Anti-basement membrane glomerulopathy in experimental trypanosomiasis.

The nature of kidney lesions in BD IX rats infected with Trypanosoma brucei was investigated. Proteinuria developed and increased up to 236 +/- 35 mg/24 hr at 7 wk after the infection. Antibodies were found to be deposited along the glomerular basement membrane (GBM) predominantly in a linear fashion, which changed to a more granular pattern 7 wk after the infection. At this stage of the disease, electron-dense deposits were found subendothelially along the GBM. In the sera and kidney eluates of diseased rats, anti-GBM antibodies were present.

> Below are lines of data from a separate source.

Lemma run_hard_ok (rt : Runtime) (evs : list event) :
  hard_ok rt -> hard_ok (result (run appPath rt evs)).
Proof.
  revert rt. induction evs as [|e evs IH]; intros rt H; [exact H|].
  rewrite run_cons. apply IH, step_hard_ok, H.
Qed.

(** Without an armed hard-reset listener nothing respawns. *)
Lemma run_respawn_free (evs : list event) :
  forall rt, soft_ok rt -> hard_idle rt ->
             respawn_free (calls (run appPath rt evs)).
Proof.
  induction evs as [|e evs IH]; intros rt S H; [constructor|].
  rewrite run_calls_cons. apply respawn_free_app.
  - destruct (is_hard_change e) eqn:E.
    + destruct e as [bw|bw|[|] p]; try discriminate E.
      rewrite hard_change_idle by exact H. constructor.
    + apply step_calls_soft; assumption.
  - apply IH; [apply step_soft_ok, S|apply step_hard_idle, H].
Qed.

Lemma run_spawn_count (evs : list event) :
  forall rt, soft_ok rt -> hard_ok rt ->
             spawn_count (calls (run appPath rt evs)) <= 1.
Proof.
  induction evs as [|e evs IH]; intros rt S H; [cbv; lia|].
  rewrite run_calls_cons, spawn_count_app.
  destruct H as [H|(x & m & a & H)].
  - pose proof (run_respawn_free (e :: evs) rt S H) as F.
    rewrite run_calls_cons in F. apply respawn_free_spawn_count in F.
    rewrite spawn_count_app in F. lia.
  - destruct (is_hard_change e) eqn:E.
    + destruct e as [bw|bw|[|] p]; try discriminate E.
      destruct (hard_change_armed appPath rt p x m a H) as [C I].
      rewrite C, createHardresetHandler_calls.
      rewrite (respawn_free_spawn_count
                 (calls (run appPath _ evs))).
      * destruct (strict_eq_string (read m) "exit"); cbv; lia.
      * apply run_respawn_free; [apply step_soft_ok, S|exact I].
    + rewrite (respawn_free_spawn_count (calls (step appPath rt e)))
        by (apply step_calls_soft; assumption).
      apply IH; [apply step_soft_ok, S|].
      right. exists x, m, a. apply step_hard_armed; assumption.
Qed.

(** With the soft-reset subscription closed no window is ever reloaded. *)
Lemma run_reload_free (evs : list event) :
  forall rt, soft_shut rt -> hard_ok rt ->
             reload_free (calls (run appPath rt evs)).
Proof.
  induction evs as [|e evs IH]; intros rt S H; [constructor|].
  rewrite run_calls_cons. apply Forall_app. split.
  - destruct (is_hard_change e) eqn:E.
    + destruct e as [bw|bw|[|] p]; try discriminate E.
      destruct H as [H|(x & m & a & H)].
      * rewrite hard_change_idle by exact H. constructor.
      * destruct (hard_change_armed appPath rt p x m a H) as [-> _].
        rewrite createHardresetHandler_calls.
        destruct (strict_eq_string (read m) "exit");
          repeat constructor.
    + rewrite step_calls_shut by assumption. constructor.
  - apply IH; [apply step_soft_shut, S|apply step_hard_ok, H].
Qed.

(** Two runtimes with the same windows and ['closed'] listeners, both
    with an open soft-reset subscription and no hard-reset listener, make
    the same calls on every sequence of events. *)
Lemma run_soft_only_calls (evs : list event) :
  forall rt1 rt2,
    browserWindows rt1 = browserWindows rt2 ->
    closedListeners rt1 = closedListeners rt2 ->
    soft_open rt1 -> soft_open rt2 -> hard_idle rt1 -> hard_idle rt2 ->
    calls (run appPath rt1 evs) = calls (run appPath rt2 evs).
Proof.
  induction evs as [|e evs IH]; intros rt1 rt2 B C S1 S2 H1 H2;
    [reflexivity|].
  rewrite !run_calls_cons. f_equal.
  - destruct e as [bw|bw|[|] p]; try reflexivity.
    + rewrite !soft_change_open by assumption. congruence.
    + rewrite !hard_change_idle by assumption. reflexivity.
  - apply IH; auto using step_soft_open, step_hard_idle.
    + rewrite !step_browserWindows. rewrite B, C. reflexivity.
    + rewrite !step_closedListeners. rewrite C. reflexivity.
Qed.

End Runs.

(** ** Startup *)

Section Startup.

Variable existsSync : string -> bool.
Variable module_parent : option NodeModule.

Abbreviation startup := (electron_reload existsSync module_parent).
Abbreviation eligible := (hard_reset_eligible existsSync).
Abbreviation entry := (resolve_mainFile module_parent).

Lemma startup_registry (glob : Glob) (options : Options) :
  browserWindows (result (startup glob options)) = []
  /\ closedListeners (result (startup glob options)) = [].
Proof.
  unfold electron_reload.
  destruct (eligible options);
    [destruct (strict_eq_true (read (forceHardReset options)))|];
    split; reflexivity.
Qed.

Lemma startup_calls (glob : Glob) (options : Options) :
  calls (startup glob options) =
  if eligible options then [] else [ConsoleLog no_hard_reset_message].
Proof.
  unfold electron_reload.
  destruct (eligible options);
    [destruct (strict_eq_true (read (forceHardReset options)))|];
    reflexivity.
Qed.

Lemma startup_watcher (glob : Glob) (options : Options) :
  watcher (result (startup glob options)) =
  let w := watcher_on
             (chokidar_watch glob
                (Object_assign_ignored [ignoredPaths; MString (entry options)]
                   options))
             SoftResetHandler in
  if eligible options && escalated options then watcher_close w else w.
Proof.
  unfold electron_reload, escalated.
  destruct (eligible options);
    [destruct (strict_eq_true (read (forceHardReset options)))|];
    reflexivity.
Qed.

Lemma startup_hardWatcher (glob : Glob) (options : Options) :
  hardWatcher (result (startup glob options)) =
  if eligible options then
    let hw := chokidar_watch (GlobOne (entry options))
                (Object_assign_ignored [ignoredPaths] options) in
    Some (watcher_once
            (if escalated options then watcher_add hw glob else hw)
            (HardResetHandler (read (electron options) ?? "")
               (hardResetMethod options) (argv options)))
  else None.
Proof.
  unfold electron_reload, escalated.
  destruct (eligible options);
    [destruct (strict_eq_true (read (forceHardReset options)))|];
    reflexivity.
Qed.

Lemma startup_soft_ok (glob : Glob) (options : Options) :
  (eligible options && escalated options = true ->
   soft_shut (result (startup glob options)))
  /\ (eligible options && escalated options = false ->
      soft_open (result (startup glob options))).
Proof.
  unfold soft_shut, soft_open. rewrite startup_watcher. simpl.
  split; intros ->; simpl; auto.
Qed.

Lemma startup_hard_ok (glob : Glob) (options : Options) :
  (eligible options = true ->
   hard_armed (result (startup glob options))
     (read (electron options) ?? "") (hardResetMethod options)
     (argv options))
  /\ (eligible options = false ->
      hard_idle (result (startup glob options))).
Proof.
  unfold hard_armed, hard_idle. rewrite startup_hardWatcher. simpl.
  split; intros ->.
  - eexists. split; [reflexivity|].
    destruct (escalated options); split; reflexivity.
  - exact I.
Qed.

Lemma startup_ok (glob : Glob) (options : Options) :
  soft_ok (result (startup glob options))
  /\ hard_ok (result (startup glob options)).
Proof.
  split.
  - destruct (eligible options && escalated options) eqn:E.
    + right. apply startup_soft_ok, E.
    + left. apply startup_soft_ok, E.
  - destruct (eligible options) eqn:E.
    + right. do 3 eexists. apply startup_hard_ok, E.
    + left. apply startup_hard_ok, E.
Qed.

Lemma eligible_iff (options : Options) :
  eligible options = true <->
  exists path, electron options = Value path /\ existsSync path = true.
Proof.
  unfold hard_reset_eligible.
  destruct (electron options) as [| |path]; simpl.
  - split; [discriminate|]. intros (p & E & _). discriminate E.
  - split; [discriminate|]. intros (p & E & _). discriminate E.
  - split.
    + intros H. exists path. tauto.
    + intros (p & E & H). inversion E; subst. exact H.
Qed.

End Startup.

(** ** The default ignore pattern *)

Lemma ignoredPaths_test_node_modules (pre post : string) :
  ignoredPaths_test (pre ++ "node_modules" ++ post)%string = true.
Proof.
  induction pre as [|c pre IH].
  - simpl. destruct post; reflexivity.
  - change ((String c pre ++ "node_modules" ++ post)%string)
      with (String c (pre ++ "node_modules" ++ post)%string).
    cbn [ignoredPaths_test]. rewrite IH. apply orb_true_r.
Qed.

Lemma ignoredPaths_test_dot (pre post : string) (c : ascii) :
  is_separator c = true ->
  ignoredPaths_test (pre ++ String c ("." ++ post))%string = true.
Proof.
  intros S. induction pre as [|d pre IH].
  - cbn [String.append ignoredPaths_test]. rewrite S.
    replace (String.prefix "." (String "." post)) with true
      by (simpl; destruct post; reflexivity).
    rewrite orb_true_r. reflexivity.
  - change ((String d pre ++ String c ("." ++ post))%string)
      with (String d (pre ++ String c ("." ++ post))%string).
    cbn [ignoredPaths_test]. rewrite IH. apply orb_true_r.
Qed.

Lemma filter_respawn_free (t : list call) :
  respawn_free t -> filter is_respawn t = [].
Proof.
  induction 1 as [|c t H _ IH]; [reflexivity|].
  simpl. rewrite H. exact IH.
Qed.

Lemma reloads_of_map (bw : BrowserWindow) (windows : list BrowserWindow) :
  reloads_of bw (map ReloadIgnoringCache windows)
  = count_occ Nat.eq_dec windows bw.
Proof.
  induction windows as [|w r IH]; [reflexivity|].
  cbn [map reloads_of count_occ]. rewrite IH.
  destruct (Nat.eqb_spec w bw) as [->|N].
  - destruct (Nat.eq_dec bw bw); [reflexivity|congruence].
  - destruct (Nat.eq_dec w bw); [congruence|reflexivity].
Qed.

(** * Properties of the module *)

Section Properties.

Variable appPath : string.
Variable existsSync : string -> bool.
Variable module_parent : option NodeModule.

Abbreviation startup := (electron_reload existsSync module_parent).
Abbreviation eligible := (hard_reset_eligible existsSync).
Abbreviation entry := (resolve_mainFile module_parent).
Abbreviation session' := (session appPath existsSync module_parent).

Lemma session_result (glob : Glob) (options : Options) (evs : list event) :
  result (session' glob options evs)
  = result (run appPath (result (startup glob options)) evs).
Proof.
  exact (result_bind (startup glob options) (fun rt => run appPath rt evs)).
Qed.

Lemma session_calls (glob : Glob) (options : Options) (evs : list event) :
  calls (session' glob options evs)
  = calls (startup glob options)
    ++ calls (run appPath (result (startup glob options)) evs).
Proof.
  exact (calls_bind (startup glob options) (fun rt => run appPath rt evs)).
Qed.

Lemma session_app (glob : Glob) (options : Options) (pre post : list event) :
  calls (session' glob options (pre ++ post))
  = calls (session' glob options pre)
    ++ calls (run appPath (result (session' glob options pre)) post).
Proof.
  rewrite !session_calls, session_result.
  destruct (run_app appPath (result (startup glob options)) pre post)
    as [_ ->].
  apply app_assoc.
Qed.

Lemma session_ok (glob : Glob) (options : Options) (evs : list event) :
  soft_ok (result (session' glob options evs))
  /\ hard_ok (result (session' glob options evs)).
Proof.
  rewrite session_result.
  destruct (startup_ok existsSync module_parent glob options) as [S H].
  split; [apply run_soft_ok, S|apply run_hard_ok, H].
Qed.

Lemma startup_calls_respawn_free (glob : Glob) (options : Options) :
  respawn_free (calls (startup glob options)).
Proof.
  rewrite startup_calls.
  destruct (eligible options); repeat constructor.
Qed.

(** C1 (amended).  A configuration without an [ignored] key of its own gets
    the default ignore set on the soft-reset subscription: the
    [node_modules]/dot-path pattern followed by the resolved entry file,
    and nothing else.  A configuration that brings its own [ignored] key
    replaces that set by its own value.  The default pattern matches every
    path that contains [node_modules] and every path in which a slash or a
    backslash is followed by a dot. *)
Theorem soft_ignore_set_defaults_unless_overridden
    (glob : Glob) (options : Options) :
  let w := watcher (result (startup glob options)) in
  (ignored options = Absent ->
   ignore_set w = [ignoredPaths; MString (entry options)]
   /\ soft_ignores_defaults existsSync module_parent glob options)
  /\ (ignored options <> Absent ->
      ignore_set w = read (ignored options) ?? [])
  /\ (forall pre post : string,
         ignoredPaths_test (pre ++ "node_modules" ++ post)%string = true)
  /\ (forall (pre post : string) (c : ascii),
         is_separator c = true ->
         ignoredPaths_test (pre ++ String c ("." ++ post))%string = true).
Proof.
  assert (E : ignore_set (watcher (result (startup glob options)))
              = read (ignored (Object_assign_ignored
                                 [ignoredPaths; MString (entry options)]
                                 options)) ?? []).
  { rewrite startup_watcher. cbv zeta.
    destruct (eligible options && escalated options); reflexivity. }
  cbv zeta. repeat split.
  - rewrite E. simpl. rewrite H. reflexivity.
  - unfold soft_ignores_defaults. cbv zeta. rewrite E. simpl. rewrite H.
    simpl. tauto.
  - unfold soft_ignores_defaults. cbv zeta. rewrite E. simpl. rewrite H.
    simpl. tauto.
  - intros N. rewrite E. simpl.
    destruct (ignored options); [congruence|reflexivity|reflexivity].
  - apply ignoredPaths_test_node_modules.
  - apply ignoredPaths_test_dot.
Qed.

Enzyme-linked immunosorbent assay (ELISA) studies showed antibodies which reacted with GBM components laminin and type IV collagen and not with fibronectin. The antibody specificity was confirmed by using competitive and cross-absorption ELISA techniques, as well as immunoblotting. With the use of indirect immunofluorescence, no common antigenic sites were found on trypanosomes and GBM components. The observed linear immunofluorescence pattern seems to be caused by glomerular binding of antibodies directed against laminin and type IV collagen, which are known to be able to induce renal disease. Subendothelial complex formation in later stages of the disease might result from a molecular rearrangement of GBM components after in situ binding of the antibodies. The formation of auto-antibodies directed against laminin and type IV collagen is probably caused by restricted polyclonal B cell stimulation, a well known feature of trypanosomiasis.